Gary Boyle – The Dancer & Electric Glide
In the second of this week’s “two-for-one” review slots, Esoteric graces us with two more reissues, set for release at the end of the month. This time around it’s Isotope guitarist and constant factor, Gary Boyle, with his two solo albums, The Dancer and Electric Glide, which first saw the light of day in 1977 and 1978 respectively.
Now, if you’d visited HFoS a year or so back, you would’ve found a place of seething hostility, so far as the the jazz-rock was concerned. It was a musical pariah, persecuted by the very same pen that writes these words now. A lot can happen in a year though, and whereas at one time, anything hitting the HFoS Towers’ doormat intent on jazz-fusion would’ve received short shrift and a thorough kicking on the car park, nowadays the sinewy grooves of bands such as Soft Machine, Mahavishnu Orchestra and the aforementioned Isotope have been welcomed into our collective bosom, nurtured and – dare I say it – thoroughly enjoyed.
The Dancer fits into this newfound appreciation of all things fusion, somewhat perfectly.
With the help of an assorted band of musicians, including Zoe Kronberger, who also appeared on the final Isotope album, Deep End, Gary Boyle delivers a sultry collection of sounds that, as Sid Smith notes in the accompanying booklet, could easily be a continuation of that record. Nice!

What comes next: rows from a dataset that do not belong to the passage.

(* ===== verification/ClusterWrites.v ===== *)
(** * What the commands write to the cluster

    Every update an operation of the client sends is the deployment it read,
    with one field changed.  The commands inherit this, and so does a whole
    run of the bot. *)
From Stdlib Require Import SpecFloat.
From stdpp Require Import base tactics strings list gmap.
From Stdlib Require Import ZArith Lia.
From S2P Require Import Prelude GoStrings GoConv GoTime GoContext Sorting KubeApi KubeClient KubeRollback KubeTrace KubeSpec KubeTargets Telegram KubeHandlers.

(** [d'] may be written in namespace [ns] after the calls [before]: it is a
    deployment that was read, with a 32-bit replica count, with the restart
    annotation, or with the template of a listed ReplicaSet. *)
Inductive may_write (before : list api_call) (ns : string) (d' : Deployment) : Prop :=
  | writes_replicas name d r :
      CGet ns name (inl d) ∈ before → is_int32 r → d' = set_Replicas r d → may_write before ns d'
  | writes_restart name d t :
      CGet ns name (inl d) ∈ before → d' = restarted (Format_RFC3339Nano t) d → may_write before ns d'
  | writes_template name d selector listed rs :
      CGet ns name (inl d) ∈ before → CList ns selector (inl listed) ∈ before → rs ∈ listed →
      d' = set_Template (rs_Template rs) d → may_write before ns d'.

(** Every update of a trace, given the calls before the trace. *)
Fixpoint well_written (before tr : list api_call) : Prop :=
  match tr with
  | [] => True
  | c :: tr =>
      match c with CUpdate ns d' _ => may_write before ns d' | _ => True end ∧ well_written (before ++ [c]) tr
  end.

Lemma may_write_grows before before' ns d' :
  (∀ c, c ∈ before → c ∈ before') → may_write before ns d' → may_write before' ns d'.
Proof.
  intros Hb [name d r Hg Hr ->|name d t Hg ->|name d sel l rs Hg Hl Hrs ->];
    [eapply writes_replicas|eapply writes_restart|eapply writes_template]; eauto.
Qed.

Lemma well_written_grows before before' tr :
  (∀ c, c ∈ before → c ∈ before') → well_written before tr → well_written before' tr.
Proof.
  revert before before'. induction tr as [|c tr IH]; intros before before' Hb; simpl; [done|].
  intros [Hc Htr]. split; [destruct c; try done; by eapply may_write_grows|].
  eapply IH, Htr. intros c'. rewrite !elem_of_app. intros [|]; auto.
Qed.

Lemma well_written_app before t1 t2 :
  well_written before (t1 ++ t2) ↔ well_written before t1 ∧ well_written (before ++ t1) t2.
Proof.
  revert before. induction t1 as [|c t1 IH]; intros before; simpl; [by rewrite app_nil_r; split; [|intros []]|].
  rewrite IH, <-app_assoc. simpl. tauto.
Qed.

(** A trace that only reads. *)
Definition reading (c : api_call) : Prop := match c with CUpdate _ _ _ => False | _ => True end.

Lemma well_written_reading before tr : Forall reading tr → well_written before tr.
Proof.
  intros H. revert before. induction H as [|c tr Hc _ IH]; intros before; simpl; [done|].
  split; [by destruct c|apply IH].
Qed.

Lemma reading_gets ns name tr : Forall (is_get ns name) tr → Forall reading tr.
Proof. intros H. eapply Forall_impl; [done|]. by intros c [a ->]. Qed.

Lemma well_written_after before t1 t2 :
  well_written before t1 → well_written [] t2 → well_written before (t1 ++ t2).
Proof.
  intros H1 H2. apply well_written_app. split; [done|]. eapply well_written_grows, H2.
  by intros c ?%not_elem_of_nil.
Qed.

(** ** The operations *)

Section operations.
Context {W : Type} `{KA : !KubeApi W} `{PU : !PollUntil W} `{SS : !SortSlice}.
Variables (ns name : string) (cs : Clientset).

Lemma turns_written ready lines o tr l before :
  turns (observes ns name ready lines) o tr l → well_written before tr.
Proof. intros Ht%turns_observes_gets. by eapply well_written_reading, reading_gets. Qed.

Lemma scale_written r o tr l :
  is_int32 r → scale_protocol ns name r o tr l → well_written [] tr.
Proof.
  intros Hr [e|dep e|dep dep' o' t l' Ht]; simpl; split_and!; try done.
  1,2: eapply writes_replicas; [left|done|done].
  by eapply turns_written.
Qed.

Lemma restart_written o tr l : restart_protocol ns name o tr l → well_written [] tr.
Proof.
  intros [e|dep t e|dep t dep' o' tr' l' Ht]; simpl; split_and!; try done.
  1,2: eapply writes_restart; [left|done].
  by eapply turns_written.
Qed.

Lemma update_attempts_written rs sel listed before n r tr :
  CList ns sel (inl listed) ∈ before → rs ∈ listed →
  update_attempts ns name (rs_Template rs) n r tr → well_written before tr.
Proof.
  intros Hl Hrs H. revert before Hl.
  induction H as [|n e|n d d'|n d e _|n d e r tr _ _ IH]; intros before Hl; simpl; try done;
    split_and!; try done.
  1,2,3: eapply writes_template with (d := d) (rs := rs);
    [apply elem_of_app; right; left|apply elem_of_app; left; exact Hl|done|done].
  apply IH. rewrite !elem_of_app. auto.
Qed.

Lemma selected_listed revision dep listed rs : selected revision dep listed rs → rs ∈ listed.
Proof.
  intros [curRevStr curRev line _ _ _ Hsel]. pose proof (select_target_spec listed curRev revision) as H.
  rewrite Hsel in H. apply H.
Qed.

Lemma rollback_written revision o tr : rollback_protocol ns name revision o tr → well_written [] tr.
Proof.
  assert (∀ dep sel listed rs n r tr, selected revision dep listed rs →
            update_attempts ns name (rs_Template rs) n r tr →
            well_written [CGet ns name (inl dep); CList ns sel (inl listed)] tr) as Hu.
  { intros dep sel listed rs n r tr' Hsel%selected_listed. apply update_attempts_written with sel listed; [|done].
    right. left. }
  intros [e|dep e|dep sel e|dep sel listed e _|dep sel listed rs e tr' Hsel Hup
         |dep sel listed rs r tr' o' t l Hsel Hup _ Ht]; simpl; try done.
  - split_and!; [done..|]. by eapply Hu.
  - split_and!; [done..|]. apply well_written_app. split; [by eapply Hu|by eapply turns_written].
Qed.

(** The operations that only read. *)
Lemma revisions_read c : emits (W := W) (ListAvailableRevisions c ns name) (λ _ tr _, Forall reading tr).
Proof. unfold ListAvailableRevisions. destruct c as [[cs'|]]; simpl; emits_steps; repeat constructor. Qed.

Lemma pods_read c : emits (W := W) (ListPods c ns) (λ _ tr _, Forall reading tr).
Proof.
  unfold ListPods, Pods_List. destruct c as [[cs'|]]; simpl; emits_steps; repeat constructor.
Qed.
End operations.

(** ** The commands *)

Section commands.
Context {W T : Type} `{KA : !KubeApi W} `{PU : !PollUntil W} `{SS : !SortSlice} `{GC : !GoContext W} `{TT : !Telegram T}.
Variable cs : Clientset.
Implicit Types s : hst W T.

(** What a handler adds to the calls of the bot. *)
Definition adds (P : list api_call → Prop) (m : GoM (hst W T) (option string)) : Prop :=
  ∀ s, wp m (λ _ s', ∃ tr, h_calls s' = h_calls s ++ tr ∧ P tr) s.
Abbreviation writes_well := (adds (well_written [])).
Abbreviation reads_only := (adds (Forall reading)).

Lemma adds_Send (P : list api_call → Prop) m : P [] → adds P (c_Send m).
Proof.
  intros HP s. unfold wp. destruct (c_Send_sent m s) as (err & t & ->). exists []. simpl.
  by rewrite app_nil_r.
Qed.

Lemma adds_within P d m : adds P m → adds P (within d m).
Proof. intros Hm s. apply wp_within. exact (Hm (on_world (ctx_with_timeout d) s)). Qed.

Lemma writes_Send m : writes_well (c_Send m).
Proof. by apply adds_Send. Qed.
Lemma reads_Send m : reads_only (c_Send m).
Proof. by apply adds_Send. Qed.

Lemma reads_writes m : reads_only m → writes_well m.
Proof.
  intros Hm s. eapply wp_mono; [apply Hm|]. intros o s' (tr & Hc & Hr). exists tr.
  split; [done|by apply well_written_reading].
Qed.

Lemma writes_log_channel keep op :
  (∀ w, wp op (λ _ k, well_written [] (calls k)) (mkKst w [] false [])) → writes_well (with_log_channel keep op).
Proof.
  intros Hop s. specialize (Hop (h_world s)). unfold wp, with_log_channel in *.
  destruct (op _) as [o k]. simpl in Hop.
  match goal with |- context [send_all ?m ?s1] => destruct (send_all_sent m s1) as [t ->] end.
  by exists (calls k).
Qed.

Lemma reads_client_call {A} (op : GoM (kst W) A) (k : A → GoM (hst W T) (option string)) :
  emits op (λ _ tr _, Forall reading tr) →
  (∀ a s, wp (k a) (λ _ s', h_calls s' = h_calls s) s) → reads_only (client_call op ≫= k).
Proof.
  intros Hop Hk s. apply wp_bind. unfold wp at 1, client_call.
  specialize (Hop (mkKst (h_world s) [] false []) eq_refl). unfold wp in Hop.
  destruct (op _) as [o s1]. destruct Hop as (tr & lg & (Hc & _) & Hr). simpl in Hc, Hr |- *.
  destruct o as [a|why]; simpl; [|exists tr; by rewrite Hc].
  eapply wp_mono; [apply Hk|]. intros o' s' Hs'. exists tr. rewrite Hs'. simpl. by rewrite Hc.
Qed.

Abbreviation client := (mkK8sClient (Some cs)).

Lemma run_scale_writes ns name n : writes_well (run_scale client ns name n).
Proof.
  apply adds_within, writes_log_channel. intros w. eapply wp_mono; [by apply (scale_body_protocol ns name cs)|].
  intros o k (tr & lg & Hc & _ & _ & Hp). simpl in Hc. rewrite Hc. eapply scale_written, Hp.
  apply to_int32_range.
Qed.

Lemma run_restart_writes ns name : writes_well (run_restart client ns name).
Proof.
  apply adds_within, writes_log_channel. intros w. eapply wp_mono; [by apply (restart_body_protocol ns name cs)|].
  intros o k (tr & lg & Hc & _ & _ & Hp). simpl in Hc. rewrite Hc. by eapply restart_written.
Qed.

Lemma run_rollback_writes ns name n : writes_well (run_rollback client ns name n).
Proof.
  apply adds_within, writes_log_channel. intros w. eapply wp_mono; [by apply (rollback_body_protocol ns name cs)|].
  intros o k (tr & lg & Hc & _ & _ & Hp & _). simpl in Hc. rewrite Hc. by eapply rollback_written.
Qed.

Lemma send_all_calls msgs s : wp (send_all msgs;; mret None) (λ (_ : outcome (option string)) s', h_calls s' = h_calls s) s.
Proof. apply wp_bind. unfold wp at 1. by destruct (send_all_sent msgs s) as [t ->]. Qed.

Lemma run_revisions_reads ns name : reads_only (run_revisions client ns name).
Proof.
  apply adds_within, reads_client_call; [apply revisions_read|].
  intros [ans [err|]] s; [done|apply send_all_calls].
Qed.

Lemma run_list_pods_reads ns : reads_only (run_list_pods client ns).
Proof.
  apply adds_within, reads_client_call; [apply pods_read|]. intros [ans [err|]] s; [done|].
  unfold wp. by destruct (c_Send_sent (str_concat ((λ pod, pod +:+ nl) <$> ans)) s) as (e & t & ->).
Qed.

#[local] Hint Resolve writes_Send reads_Send run_scale_writes run_restart_writes run_rollback_writes
  run_revisions_reads run_list_pods_reads : go_wp.

Lemma ScaleHandler_writes text : writes_well (ScaleHandler client text).
Proof. unfold ScaleHandler. repeat case_match; auto with go_wp. Qed.
Lemma RestartHandler_writes text : writes_well (RestartHandler client text).
Proof. unfold RestartHandler. repeat case_match; auto with go_wp. Qed.
Lemma RollbackHandler_writes text : writes_well (RollbackHandler client text).
Proof. unfold RollbackHandler. repeat case_match; auto with go_wp. Qed.
Lemma RevisionsHandler_reads text : reads_only (RevisionsHandler client text).
Proof. unfold RevisionsHandler. repeat case_match; auto with go_wp. Qed.
Lemma ListPodsHandler_reads text : reads_only (ListPodsHandler client text).
Proof. unfold ListPodsHandler. repeat case_match; auto with go_wp. Qed.
End commands.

There’s a sense of urgency driving much of this album, whether in the nifty finger-work of Boyle, or the often frenetic, funk-fuelled basslines that bounce around the album like Smartie-dosed five year olds. There’s also some wonderful keyboard work, courtesy, in the main, of the aforementioned Kronberger, but with contributions also from ex-Zombie, Rod Argent; Brand X’s Robin Lumley and Nucleus’s Dave Macrae.
This ivory tinkling adds a richer dimension and lends a progressive feel throughout, with Mini Moogs, String Synthesisers, Clavinets and the wondrous electric piano (surely a Rhodes), being employed as liberally as Tory legislation to kill off the poor. The Fender Rhodes (if it truly be one of these ambrosial beasts – and it certainly sounds like one) gets a fine old workout on ‘Apple Crumble’, proving that this tasty wee treat is not only one of the kings of puddingdom, but also a delectable diversion in the jazz-rock canon.
And it’s not all finger-searing exigency on the The Dancer, with laidback, mood-pieces such as ‘Now That We’re Alone’ and ‘Pendle Mist’ lending a cinematic comedown, which allows for the painting of some exquisite textures, in contrast to tighter grooves fired off elsewhere.
Electric Glide, Boyle’s 1978 follow up to The Dancer also brings in an assortment of musicians to provide the canvas upon which the ex-Isotope man lays his assorted licks. Among these is Thin Lizzy and (at the time) Colosseum II guitarist, Gary Moore, whose contributions on two of the eight tracks provides a fiery exception to what is, otherwise, a weaker album than its predecessor.
Even so, this doesn’t write it off as a bad thing. Despite the minimal use of keyboards (provided on two tracks by blind jazz pianist, Pete Jacobson), there’s still the occasional pleasing groove for the world-weary to enjoy. Indeed, without the encumbrance of ancillary prog noodling, Boyle’s prowess with his weapon of choice is really allowed to shine through.
As such, Electric Glide follows a different path to both The Dancer and previous Isotope albums, in that it’s a more clinical exercise; stripped down and laid bare, possibly intended to pull in a larger audience than the British prog/jazz rock circles could provide. Nevertheless, the technique and many-fingered chord progressions should prove enough to satisfy those appreciative of Gary Boyle’s rightly deserved reverence in the fusion hierarchy.